What is required: Within the entries that follow, show each line where the word "writes" occurs.

--------------------------------------------------

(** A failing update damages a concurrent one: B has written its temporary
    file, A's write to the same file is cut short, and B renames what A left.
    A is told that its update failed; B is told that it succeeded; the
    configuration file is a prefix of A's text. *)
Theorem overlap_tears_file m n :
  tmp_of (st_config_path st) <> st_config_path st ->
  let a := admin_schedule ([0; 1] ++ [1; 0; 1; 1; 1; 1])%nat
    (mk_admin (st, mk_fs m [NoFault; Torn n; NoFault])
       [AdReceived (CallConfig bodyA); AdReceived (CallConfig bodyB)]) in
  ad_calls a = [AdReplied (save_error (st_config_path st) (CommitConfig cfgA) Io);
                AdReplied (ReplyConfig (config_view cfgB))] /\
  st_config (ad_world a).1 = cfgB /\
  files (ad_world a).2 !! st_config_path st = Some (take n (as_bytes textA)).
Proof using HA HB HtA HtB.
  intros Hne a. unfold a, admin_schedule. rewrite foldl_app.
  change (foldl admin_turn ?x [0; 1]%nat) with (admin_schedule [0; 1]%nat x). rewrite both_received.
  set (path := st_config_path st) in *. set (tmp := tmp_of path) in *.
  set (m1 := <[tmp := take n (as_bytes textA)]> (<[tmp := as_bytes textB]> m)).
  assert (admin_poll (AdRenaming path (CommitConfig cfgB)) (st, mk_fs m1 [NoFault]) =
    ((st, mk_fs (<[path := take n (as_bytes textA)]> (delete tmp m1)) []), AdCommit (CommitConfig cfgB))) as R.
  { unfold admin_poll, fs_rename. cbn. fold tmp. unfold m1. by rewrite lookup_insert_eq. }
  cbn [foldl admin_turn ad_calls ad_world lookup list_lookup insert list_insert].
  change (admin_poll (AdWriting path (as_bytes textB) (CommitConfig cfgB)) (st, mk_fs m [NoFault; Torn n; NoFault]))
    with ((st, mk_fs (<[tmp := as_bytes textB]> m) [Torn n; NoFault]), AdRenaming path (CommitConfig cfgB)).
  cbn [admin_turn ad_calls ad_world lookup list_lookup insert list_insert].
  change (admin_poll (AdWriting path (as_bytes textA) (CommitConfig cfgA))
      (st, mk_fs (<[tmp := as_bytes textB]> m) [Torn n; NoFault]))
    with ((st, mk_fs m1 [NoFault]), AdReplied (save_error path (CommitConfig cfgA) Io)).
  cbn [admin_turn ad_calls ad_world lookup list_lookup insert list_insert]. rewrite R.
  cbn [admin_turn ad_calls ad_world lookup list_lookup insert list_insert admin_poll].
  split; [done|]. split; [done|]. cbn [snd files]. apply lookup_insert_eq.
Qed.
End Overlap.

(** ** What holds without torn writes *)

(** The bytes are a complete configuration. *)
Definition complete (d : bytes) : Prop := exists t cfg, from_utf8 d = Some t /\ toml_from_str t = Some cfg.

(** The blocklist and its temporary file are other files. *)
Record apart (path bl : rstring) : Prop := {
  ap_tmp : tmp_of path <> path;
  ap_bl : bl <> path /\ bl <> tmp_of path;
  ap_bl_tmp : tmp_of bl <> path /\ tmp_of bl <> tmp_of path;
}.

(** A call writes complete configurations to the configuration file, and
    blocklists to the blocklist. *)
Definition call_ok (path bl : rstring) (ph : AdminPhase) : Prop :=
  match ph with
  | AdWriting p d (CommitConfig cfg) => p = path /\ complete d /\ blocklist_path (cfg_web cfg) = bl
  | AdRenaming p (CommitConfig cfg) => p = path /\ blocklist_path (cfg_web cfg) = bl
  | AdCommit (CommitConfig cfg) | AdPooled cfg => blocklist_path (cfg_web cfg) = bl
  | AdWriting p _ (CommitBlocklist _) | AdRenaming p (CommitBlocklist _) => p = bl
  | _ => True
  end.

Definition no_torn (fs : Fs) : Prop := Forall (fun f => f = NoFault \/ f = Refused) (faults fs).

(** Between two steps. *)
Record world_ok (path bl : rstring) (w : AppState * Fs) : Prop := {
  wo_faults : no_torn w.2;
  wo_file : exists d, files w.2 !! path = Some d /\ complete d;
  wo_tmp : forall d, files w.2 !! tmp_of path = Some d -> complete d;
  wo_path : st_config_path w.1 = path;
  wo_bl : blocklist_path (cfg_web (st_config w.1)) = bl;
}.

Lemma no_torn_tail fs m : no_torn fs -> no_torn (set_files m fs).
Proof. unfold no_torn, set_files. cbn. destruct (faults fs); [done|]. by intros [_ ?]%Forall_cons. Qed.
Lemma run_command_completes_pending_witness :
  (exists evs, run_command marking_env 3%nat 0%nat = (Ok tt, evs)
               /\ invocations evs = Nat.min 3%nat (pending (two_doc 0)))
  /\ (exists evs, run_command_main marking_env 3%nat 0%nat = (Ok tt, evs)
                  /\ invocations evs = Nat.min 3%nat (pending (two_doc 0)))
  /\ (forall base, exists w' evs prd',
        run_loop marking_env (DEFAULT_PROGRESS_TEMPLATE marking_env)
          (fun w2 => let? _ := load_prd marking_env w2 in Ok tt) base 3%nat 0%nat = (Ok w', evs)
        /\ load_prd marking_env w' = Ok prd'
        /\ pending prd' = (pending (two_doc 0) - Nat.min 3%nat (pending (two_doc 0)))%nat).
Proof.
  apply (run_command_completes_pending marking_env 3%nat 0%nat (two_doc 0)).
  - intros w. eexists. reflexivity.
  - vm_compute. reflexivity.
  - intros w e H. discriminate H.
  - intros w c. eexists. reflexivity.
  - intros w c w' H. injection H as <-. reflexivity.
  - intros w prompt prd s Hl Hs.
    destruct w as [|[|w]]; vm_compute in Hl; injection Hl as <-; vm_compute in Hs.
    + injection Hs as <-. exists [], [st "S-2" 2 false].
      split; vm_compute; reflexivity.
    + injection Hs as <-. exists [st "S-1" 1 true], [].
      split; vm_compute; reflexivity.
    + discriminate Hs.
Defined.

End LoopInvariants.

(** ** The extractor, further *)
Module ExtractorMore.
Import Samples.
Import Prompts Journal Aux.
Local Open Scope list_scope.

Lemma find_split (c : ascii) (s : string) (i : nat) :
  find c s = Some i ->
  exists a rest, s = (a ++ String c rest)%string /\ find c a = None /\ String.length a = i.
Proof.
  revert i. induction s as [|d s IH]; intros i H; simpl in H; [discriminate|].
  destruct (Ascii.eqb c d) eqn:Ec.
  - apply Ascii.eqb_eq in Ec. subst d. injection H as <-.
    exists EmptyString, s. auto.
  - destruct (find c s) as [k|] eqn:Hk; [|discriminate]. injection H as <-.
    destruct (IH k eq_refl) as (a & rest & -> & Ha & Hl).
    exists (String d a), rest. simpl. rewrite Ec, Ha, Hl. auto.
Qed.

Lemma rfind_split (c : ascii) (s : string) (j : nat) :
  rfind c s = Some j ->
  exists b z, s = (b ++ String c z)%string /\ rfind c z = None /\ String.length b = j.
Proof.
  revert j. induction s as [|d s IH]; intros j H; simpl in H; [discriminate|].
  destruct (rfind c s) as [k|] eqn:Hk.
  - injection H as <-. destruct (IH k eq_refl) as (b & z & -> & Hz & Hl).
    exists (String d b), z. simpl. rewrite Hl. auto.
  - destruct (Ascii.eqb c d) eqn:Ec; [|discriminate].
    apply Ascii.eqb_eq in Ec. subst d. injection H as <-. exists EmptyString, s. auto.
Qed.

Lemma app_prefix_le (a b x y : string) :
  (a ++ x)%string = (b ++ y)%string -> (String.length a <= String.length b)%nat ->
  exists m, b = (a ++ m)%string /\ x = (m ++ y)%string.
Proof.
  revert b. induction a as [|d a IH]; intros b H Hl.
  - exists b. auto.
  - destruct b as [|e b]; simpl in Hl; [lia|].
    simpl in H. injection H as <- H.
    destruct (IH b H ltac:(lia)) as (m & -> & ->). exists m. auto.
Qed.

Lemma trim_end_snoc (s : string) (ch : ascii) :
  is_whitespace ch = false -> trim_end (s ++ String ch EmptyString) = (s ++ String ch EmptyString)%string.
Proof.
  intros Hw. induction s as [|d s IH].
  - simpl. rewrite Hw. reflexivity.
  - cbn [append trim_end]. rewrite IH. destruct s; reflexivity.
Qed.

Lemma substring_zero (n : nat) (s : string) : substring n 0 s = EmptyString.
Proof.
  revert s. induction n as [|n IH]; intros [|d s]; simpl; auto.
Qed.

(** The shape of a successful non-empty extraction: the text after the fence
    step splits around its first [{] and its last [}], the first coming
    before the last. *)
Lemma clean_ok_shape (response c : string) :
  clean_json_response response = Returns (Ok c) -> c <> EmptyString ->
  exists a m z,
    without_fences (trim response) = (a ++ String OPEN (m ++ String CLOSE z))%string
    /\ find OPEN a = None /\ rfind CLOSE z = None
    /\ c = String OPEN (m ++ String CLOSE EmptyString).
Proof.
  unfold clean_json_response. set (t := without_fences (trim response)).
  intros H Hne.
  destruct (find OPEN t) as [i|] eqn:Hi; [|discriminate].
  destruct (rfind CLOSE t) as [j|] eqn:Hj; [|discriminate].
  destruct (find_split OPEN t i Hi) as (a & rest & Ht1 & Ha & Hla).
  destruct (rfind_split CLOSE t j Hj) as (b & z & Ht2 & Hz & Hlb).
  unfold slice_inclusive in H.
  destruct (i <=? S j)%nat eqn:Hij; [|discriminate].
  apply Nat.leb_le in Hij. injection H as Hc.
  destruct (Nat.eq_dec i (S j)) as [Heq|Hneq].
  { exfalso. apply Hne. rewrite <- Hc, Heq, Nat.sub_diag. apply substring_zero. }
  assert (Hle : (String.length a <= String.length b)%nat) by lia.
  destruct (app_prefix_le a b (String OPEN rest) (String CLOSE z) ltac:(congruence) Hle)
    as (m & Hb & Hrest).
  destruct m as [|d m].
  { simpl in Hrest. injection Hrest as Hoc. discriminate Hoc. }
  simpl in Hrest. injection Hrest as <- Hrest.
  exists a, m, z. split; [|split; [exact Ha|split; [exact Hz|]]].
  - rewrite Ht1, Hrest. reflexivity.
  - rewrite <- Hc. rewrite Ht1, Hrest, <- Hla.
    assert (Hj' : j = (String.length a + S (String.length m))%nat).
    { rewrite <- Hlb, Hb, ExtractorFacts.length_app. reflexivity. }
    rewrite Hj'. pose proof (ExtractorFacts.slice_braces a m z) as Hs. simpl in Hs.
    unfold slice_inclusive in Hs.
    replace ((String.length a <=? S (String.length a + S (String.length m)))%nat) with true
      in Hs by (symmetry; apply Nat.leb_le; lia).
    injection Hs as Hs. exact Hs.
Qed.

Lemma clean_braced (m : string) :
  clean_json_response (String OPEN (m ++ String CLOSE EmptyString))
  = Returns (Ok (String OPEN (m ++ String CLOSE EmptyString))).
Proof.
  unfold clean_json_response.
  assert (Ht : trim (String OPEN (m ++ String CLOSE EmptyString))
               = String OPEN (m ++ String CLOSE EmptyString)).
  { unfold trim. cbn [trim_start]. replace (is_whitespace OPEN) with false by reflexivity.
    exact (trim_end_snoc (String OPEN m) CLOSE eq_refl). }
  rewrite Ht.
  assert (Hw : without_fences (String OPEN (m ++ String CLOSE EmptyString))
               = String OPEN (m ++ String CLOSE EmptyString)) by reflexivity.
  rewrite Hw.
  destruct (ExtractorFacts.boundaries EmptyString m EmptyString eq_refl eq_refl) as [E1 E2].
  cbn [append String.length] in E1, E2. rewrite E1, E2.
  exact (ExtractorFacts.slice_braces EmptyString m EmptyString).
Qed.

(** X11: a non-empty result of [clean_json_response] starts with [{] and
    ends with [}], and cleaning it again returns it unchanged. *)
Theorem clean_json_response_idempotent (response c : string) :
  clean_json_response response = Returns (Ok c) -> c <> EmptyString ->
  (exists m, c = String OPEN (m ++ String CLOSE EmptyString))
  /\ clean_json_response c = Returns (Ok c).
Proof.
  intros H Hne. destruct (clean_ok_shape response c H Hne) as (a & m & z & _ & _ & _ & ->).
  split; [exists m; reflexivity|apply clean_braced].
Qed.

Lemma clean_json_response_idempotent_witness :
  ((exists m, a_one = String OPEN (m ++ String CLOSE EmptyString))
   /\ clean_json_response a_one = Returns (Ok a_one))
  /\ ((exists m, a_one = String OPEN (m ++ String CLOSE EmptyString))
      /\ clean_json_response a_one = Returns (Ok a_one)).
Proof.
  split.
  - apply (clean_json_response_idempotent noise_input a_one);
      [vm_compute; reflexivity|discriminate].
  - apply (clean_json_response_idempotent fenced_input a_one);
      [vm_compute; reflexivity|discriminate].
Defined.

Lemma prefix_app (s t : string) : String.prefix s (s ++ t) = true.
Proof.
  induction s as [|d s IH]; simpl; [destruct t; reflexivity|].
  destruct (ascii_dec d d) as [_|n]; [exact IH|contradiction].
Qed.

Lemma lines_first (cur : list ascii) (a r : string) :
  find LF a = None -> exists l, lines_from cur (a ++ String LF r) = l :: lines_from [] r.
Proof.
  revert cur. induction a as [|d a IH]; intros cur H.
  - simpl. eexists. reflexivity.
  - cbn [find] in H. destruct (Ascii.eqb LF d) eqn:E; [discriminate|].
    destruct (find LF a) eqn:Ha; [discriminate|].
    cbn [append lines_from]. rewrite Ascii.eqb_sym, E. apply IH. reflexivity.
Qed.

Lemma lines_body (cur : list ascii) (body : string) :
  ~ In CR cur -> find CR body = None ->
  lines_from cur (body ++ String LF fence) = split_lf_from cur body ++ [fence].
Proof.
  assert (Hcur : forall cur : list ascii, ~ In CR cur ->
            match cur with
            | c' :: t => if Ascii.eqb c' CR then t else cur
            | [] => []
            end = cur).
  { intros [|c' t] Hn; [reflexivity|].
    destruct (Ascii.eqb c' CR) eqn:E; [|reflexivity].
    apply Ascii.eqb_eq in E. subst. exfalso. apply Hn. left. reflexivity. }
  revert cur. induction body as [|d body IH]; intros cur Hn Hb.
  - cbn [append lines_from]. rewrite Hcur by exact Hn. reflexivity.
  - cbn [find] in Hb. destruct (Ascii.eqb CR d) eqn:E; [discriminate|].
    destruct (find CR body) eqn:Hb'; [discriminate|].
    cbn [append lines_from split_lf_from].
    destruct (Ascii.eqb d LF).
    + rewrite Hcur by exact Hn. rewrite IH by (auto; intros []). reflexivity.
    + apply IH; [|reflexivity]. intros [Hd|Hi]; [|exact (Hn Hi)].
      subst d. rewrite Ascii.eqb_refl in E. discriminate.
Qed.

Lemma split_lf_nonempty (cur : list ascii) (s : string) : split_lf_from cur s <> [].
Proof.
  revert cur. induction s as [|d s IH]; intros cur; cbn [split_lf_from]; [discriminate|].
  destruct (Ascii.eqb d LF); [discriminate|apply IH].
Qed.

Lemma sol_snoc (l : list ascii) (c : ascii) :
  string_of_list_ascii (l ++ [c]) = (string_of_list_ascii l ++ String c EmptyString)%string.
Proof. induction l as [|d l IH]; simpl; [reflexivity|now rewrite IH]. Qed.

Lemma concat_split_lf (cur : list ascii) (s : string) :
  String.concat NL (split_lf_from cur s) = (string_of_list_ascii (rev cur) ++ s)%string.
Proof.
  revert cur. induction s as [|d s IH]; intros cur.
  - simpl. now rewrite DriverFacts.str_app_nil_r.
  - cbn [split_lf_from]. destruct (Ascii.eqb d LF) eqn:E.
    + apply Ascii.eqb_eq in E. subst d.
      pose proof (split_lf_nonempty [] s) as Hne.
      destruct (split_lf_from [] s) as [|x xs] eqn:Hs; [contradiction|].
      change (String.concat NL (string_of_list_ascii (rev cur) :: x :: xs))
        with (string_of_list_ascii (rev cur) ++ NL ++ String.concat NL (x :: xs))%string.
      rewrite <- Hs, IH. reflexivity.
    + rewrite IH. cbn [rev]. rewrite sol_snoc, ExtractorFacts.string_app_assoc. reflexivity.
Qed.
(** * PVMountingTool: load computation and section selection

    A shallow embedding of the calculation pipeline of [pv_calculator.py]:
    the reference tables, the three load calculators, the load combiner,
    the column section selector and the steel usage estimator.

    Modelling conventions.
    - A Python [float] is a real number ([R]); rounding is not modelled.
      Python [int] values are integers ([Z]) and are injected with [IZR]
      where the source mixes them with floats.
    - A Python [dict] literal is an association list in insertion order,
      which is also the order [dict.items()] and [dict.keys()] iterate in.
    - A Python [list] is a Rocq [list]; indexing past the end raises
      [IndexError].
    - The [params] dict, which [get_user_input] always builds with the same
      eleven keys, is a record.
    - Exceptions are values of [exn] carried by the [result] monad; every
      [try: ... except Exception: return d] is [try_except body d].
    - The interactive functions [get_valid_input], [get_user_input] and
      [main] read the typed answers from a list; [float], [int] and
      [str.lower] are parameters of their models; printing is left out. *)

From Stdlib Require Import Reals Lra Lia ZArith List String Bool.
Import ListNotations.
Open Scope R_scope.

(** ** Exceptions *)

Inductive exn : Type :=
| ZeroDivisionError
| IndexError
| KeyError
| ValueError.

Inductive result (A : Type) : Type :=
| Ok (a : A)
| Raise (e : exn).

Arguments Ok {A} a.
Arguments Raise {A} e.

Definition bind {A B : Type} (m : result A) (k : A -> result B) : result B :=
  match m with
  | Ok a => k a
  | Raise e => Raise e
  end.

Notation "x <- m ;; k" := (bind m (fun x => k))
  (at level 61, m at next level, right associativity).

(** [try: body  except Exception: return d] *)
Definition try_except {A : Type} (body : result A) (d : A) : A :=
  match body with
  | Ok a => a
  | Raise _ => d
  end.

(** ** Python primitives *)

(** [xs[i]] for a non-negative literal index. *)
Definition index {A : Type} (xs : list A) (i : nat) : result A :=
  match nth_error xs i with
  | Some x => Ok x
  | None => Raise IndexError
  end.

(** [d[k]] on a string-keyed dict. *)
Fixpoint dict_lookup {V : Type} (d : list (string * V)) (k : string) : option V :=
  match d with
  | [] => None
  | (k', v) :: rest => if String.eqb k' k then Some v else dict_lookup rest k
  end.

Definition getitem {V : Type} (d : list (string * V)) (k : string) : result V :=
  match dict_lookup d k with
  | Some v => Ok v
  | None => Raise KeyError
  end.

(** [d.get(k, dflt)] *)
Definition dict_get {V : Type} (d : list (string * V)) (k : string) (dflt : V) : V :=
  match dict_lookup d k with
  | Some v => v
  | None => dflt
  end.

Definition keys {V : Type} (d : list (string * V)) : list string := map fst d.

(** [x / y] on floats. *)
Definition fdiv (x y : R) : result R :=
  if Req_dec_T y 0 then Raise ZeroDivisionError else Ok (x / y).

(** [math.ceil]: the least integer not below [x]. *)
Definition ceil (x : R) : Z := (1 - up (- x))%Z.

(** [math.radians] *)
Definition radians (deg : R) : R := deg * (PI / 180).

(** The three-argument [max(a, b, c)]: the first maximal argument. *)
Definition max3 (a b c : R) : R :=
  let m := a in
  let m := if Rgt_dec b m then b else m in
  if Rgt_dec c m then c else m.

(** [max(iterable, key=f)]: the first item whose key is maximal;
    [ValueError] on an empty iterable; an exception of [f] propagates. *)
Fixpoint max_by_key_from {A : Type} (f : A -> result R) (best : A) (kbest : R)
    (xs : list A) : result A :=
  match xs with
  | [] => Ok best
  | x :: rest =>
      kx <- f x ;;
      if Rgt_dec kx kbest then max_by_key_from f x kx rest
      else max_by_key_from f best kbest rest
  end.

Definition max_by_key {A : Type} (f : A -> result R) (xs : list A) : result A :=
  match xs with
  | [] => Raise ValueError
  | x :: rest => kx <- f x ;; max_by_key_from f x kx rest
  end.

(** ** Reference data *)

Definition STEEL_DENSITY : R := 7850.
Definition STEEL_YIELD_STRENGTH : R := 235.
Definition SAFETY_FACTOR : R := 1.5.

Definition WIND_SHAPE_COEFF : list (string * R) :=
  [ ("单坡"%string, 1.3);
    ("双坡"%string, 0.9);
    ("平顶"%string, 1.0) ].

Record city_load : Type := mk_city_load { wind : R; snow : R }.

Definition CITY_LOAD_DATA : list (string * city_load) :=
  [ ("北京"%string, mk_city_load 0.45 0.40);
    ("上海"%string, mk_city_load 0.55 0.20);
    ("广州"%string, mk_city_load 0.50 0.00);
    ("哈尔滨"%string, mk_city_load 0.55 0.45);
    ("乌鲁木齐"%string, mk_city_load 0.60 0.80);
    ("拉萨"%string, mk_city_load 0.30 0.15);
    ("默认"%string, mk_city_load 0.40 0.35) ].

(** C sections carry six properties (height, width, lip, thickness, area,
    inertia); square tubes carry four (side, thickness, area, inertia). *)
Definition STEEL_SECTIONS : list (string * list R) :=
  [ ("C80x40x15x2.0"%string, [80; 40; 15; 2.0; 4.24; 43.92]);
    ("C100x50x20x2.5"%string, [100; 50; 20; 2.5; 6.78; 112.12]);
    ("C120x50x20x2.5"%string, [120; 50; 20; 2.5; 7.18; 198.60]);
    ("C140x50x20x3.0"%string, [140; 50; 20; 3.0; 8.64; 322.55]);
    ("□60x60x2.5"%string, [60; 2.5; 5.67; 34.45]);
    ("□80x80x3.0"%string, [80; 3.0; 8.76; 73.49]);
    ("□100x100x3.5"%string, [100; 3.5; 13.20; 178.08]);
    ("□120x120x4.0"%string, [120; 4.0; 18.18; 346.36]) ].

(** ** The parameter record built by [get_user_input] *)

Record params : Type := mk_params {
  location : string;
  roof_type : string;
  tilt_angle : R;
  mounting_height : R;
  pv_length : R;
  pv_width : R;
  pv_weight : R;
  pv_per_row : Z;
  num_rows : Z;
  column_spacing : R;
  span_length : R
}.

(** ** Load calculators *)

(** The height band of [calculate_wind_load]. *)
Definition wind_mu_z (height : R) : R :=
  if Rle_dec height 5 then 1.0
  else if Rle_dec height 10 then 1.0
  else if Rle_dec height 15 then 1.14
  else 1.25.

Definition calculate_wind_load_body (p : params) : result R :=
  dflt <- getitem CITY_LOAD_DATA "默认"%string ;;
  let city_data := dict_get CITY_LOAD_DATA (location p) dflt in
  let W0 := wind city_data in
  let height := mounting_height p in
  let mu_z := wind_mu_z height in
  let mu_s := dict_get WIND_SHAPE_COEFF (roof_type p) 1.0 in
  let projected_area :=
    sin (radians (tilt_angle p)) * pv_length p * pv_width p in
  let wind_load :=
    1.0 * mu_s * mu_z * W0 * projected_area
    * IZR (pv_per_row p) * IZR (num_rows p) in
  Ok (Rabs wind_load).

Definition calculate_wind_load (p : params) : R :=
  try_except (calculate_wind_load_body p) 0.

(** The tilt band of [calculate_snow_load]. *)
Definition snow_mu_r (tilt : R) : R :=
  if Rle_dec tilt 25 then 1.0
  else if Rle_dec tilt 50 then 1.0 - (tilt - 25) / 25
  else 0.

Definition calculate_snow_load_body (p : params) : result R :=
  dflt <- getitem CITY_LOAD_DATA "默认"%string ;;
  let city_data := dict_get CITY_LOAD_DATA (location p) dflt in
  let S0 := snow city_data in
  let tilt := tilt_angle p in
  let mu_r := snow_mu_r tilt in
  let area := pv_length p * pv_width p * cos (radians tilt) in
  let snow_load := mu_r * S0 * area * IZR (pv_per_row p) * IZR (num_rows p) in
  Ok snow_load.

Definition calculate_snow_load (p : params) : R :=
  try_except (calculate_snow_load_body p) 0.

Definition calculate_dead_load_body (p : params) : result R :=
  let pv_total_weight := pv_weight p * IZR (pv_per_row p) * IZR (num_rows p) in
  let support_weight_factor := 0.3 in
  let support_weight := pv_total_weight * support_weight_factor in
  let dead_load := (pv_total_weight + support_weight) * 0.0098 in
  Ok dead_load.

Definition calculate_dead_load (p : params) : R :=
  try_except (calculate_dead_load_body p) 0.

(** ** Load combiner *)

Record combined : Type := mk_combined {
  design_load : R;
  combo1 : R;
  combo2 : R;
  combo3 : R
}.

--------------------------------------------------

Exercise result:
(** ** What holds without torn writes *)
(** A call writes complete configurations to the configuration file, and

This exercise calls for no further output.